Work request
Filter these entries so that only lines with the word "TimeCol" remain.

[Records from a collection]
-=-=-=-=-

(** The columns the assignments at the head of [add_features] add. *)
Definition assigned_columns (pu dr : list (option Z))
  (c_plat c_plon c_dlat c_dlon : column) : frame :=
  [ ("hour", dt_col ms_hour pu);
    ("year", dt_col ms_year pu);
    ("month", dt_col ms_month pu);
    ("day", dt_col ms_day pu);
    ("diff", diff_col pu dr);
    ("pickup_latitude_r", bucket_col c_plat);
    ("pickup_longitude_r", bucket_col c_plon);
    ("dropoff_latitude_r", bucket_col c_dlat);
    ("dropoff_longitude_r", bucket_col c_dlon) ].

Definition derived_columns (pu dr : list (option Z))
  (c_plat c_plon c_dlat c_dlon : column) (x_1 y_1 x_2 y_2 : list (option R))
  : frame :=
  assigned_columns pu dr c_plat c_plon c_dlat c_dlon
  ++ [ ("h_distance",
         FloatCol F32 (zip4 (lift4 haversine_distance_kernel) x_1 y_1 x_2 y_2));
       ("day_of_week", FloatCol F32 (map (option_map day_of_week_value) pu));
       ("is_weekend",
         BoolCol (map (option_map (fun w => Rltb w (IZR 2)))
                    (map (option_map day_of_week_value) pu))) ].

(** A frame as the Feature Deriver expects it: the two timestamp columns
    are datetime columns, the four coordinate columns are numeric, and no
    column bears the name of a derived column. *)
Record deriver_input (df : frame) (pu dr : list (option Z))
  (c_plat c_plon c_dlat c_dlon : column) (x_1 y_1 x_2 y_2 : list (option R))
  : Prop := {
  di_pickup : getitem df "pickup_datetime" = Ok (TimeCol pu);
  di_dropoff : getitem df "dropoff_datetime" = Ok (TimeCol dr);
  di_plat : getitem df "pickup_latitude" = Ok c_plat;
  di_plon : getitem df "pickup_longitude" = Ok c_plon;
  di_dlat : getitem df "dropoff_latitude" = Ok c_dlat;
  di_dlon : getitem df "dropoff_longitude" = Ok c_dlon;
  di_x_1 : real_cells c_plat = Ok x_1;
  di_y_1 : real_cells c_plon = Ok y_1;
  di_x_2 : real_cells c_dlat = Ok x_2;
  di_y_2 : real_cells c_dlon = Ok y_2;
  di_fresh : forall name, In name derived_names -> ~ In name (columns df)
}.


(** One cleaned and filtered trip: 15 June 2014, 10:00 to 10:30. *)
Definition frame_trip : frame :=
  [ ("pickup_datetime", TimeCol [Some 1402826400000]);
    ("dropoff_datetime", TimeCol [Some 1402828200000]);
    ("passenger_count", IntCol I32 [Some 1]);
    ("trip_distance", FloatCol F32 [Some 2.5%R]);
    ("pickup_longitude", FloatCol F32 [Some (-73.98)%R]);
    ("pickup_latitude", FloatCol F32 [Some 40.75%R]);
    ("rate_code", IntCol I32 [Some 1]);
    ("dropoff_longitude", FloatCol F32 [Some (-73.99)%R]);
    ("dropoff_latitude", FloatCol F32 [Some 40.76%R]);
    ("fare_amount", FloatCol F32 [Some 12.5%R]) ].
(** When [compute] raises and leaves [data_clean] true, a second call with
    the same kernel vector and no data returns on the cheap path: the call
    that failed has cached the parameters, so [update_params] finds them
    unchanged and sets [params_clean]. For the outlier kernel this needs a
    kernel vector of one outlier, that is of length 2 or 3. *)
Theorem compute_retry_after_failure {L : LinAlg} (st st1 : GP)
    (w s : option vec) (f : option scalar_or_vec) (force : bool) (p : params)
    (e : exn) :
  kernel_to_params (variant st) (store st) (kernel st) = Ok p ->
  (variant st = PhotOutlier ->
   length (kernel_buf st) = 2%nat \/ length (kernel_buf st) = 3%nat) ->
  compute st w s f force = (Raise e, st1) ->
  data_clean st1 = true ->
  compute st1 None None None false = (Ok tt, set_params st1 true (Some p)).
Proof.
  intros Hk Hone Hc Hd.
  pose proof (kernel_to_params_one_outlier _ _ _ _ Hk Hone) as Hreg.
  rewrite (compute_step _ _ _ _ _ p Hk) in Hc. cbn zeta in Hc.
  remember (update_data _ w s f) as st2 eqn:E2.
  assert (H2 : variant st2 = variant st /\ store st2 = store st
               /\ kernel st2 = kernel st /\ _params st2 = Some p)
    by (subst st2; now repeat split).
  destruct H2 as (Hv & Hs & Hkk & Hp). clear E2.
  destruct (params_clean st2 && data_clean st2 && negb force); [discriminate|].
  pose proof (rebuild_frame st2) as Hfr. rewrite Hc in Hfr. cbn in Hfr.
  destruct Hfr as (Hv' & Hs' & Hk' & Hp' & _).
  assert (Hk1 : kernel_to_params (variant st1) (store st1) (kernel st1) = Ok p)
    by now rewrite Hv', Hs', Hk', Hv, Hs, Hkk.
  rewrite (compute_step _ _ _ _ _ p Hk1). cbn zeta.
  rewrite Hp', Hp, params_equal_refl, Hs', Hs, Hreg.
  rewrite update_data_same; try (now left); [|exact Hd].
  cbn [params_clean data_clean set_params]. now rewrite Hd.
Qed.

-=-=-=-=-

Solved problem
  di_pickup : getitem df "pickup_datetime" = Ok (TimeCol pu);
  di_dropoff : getitem df "dropoff_datetime" = Ok (TimeCol dr);
  [ ("pickup_datetime", TimeCol [Some 1402826400000]);
    ("dropoff_datetime", TimeCol [Some 1402828200000]);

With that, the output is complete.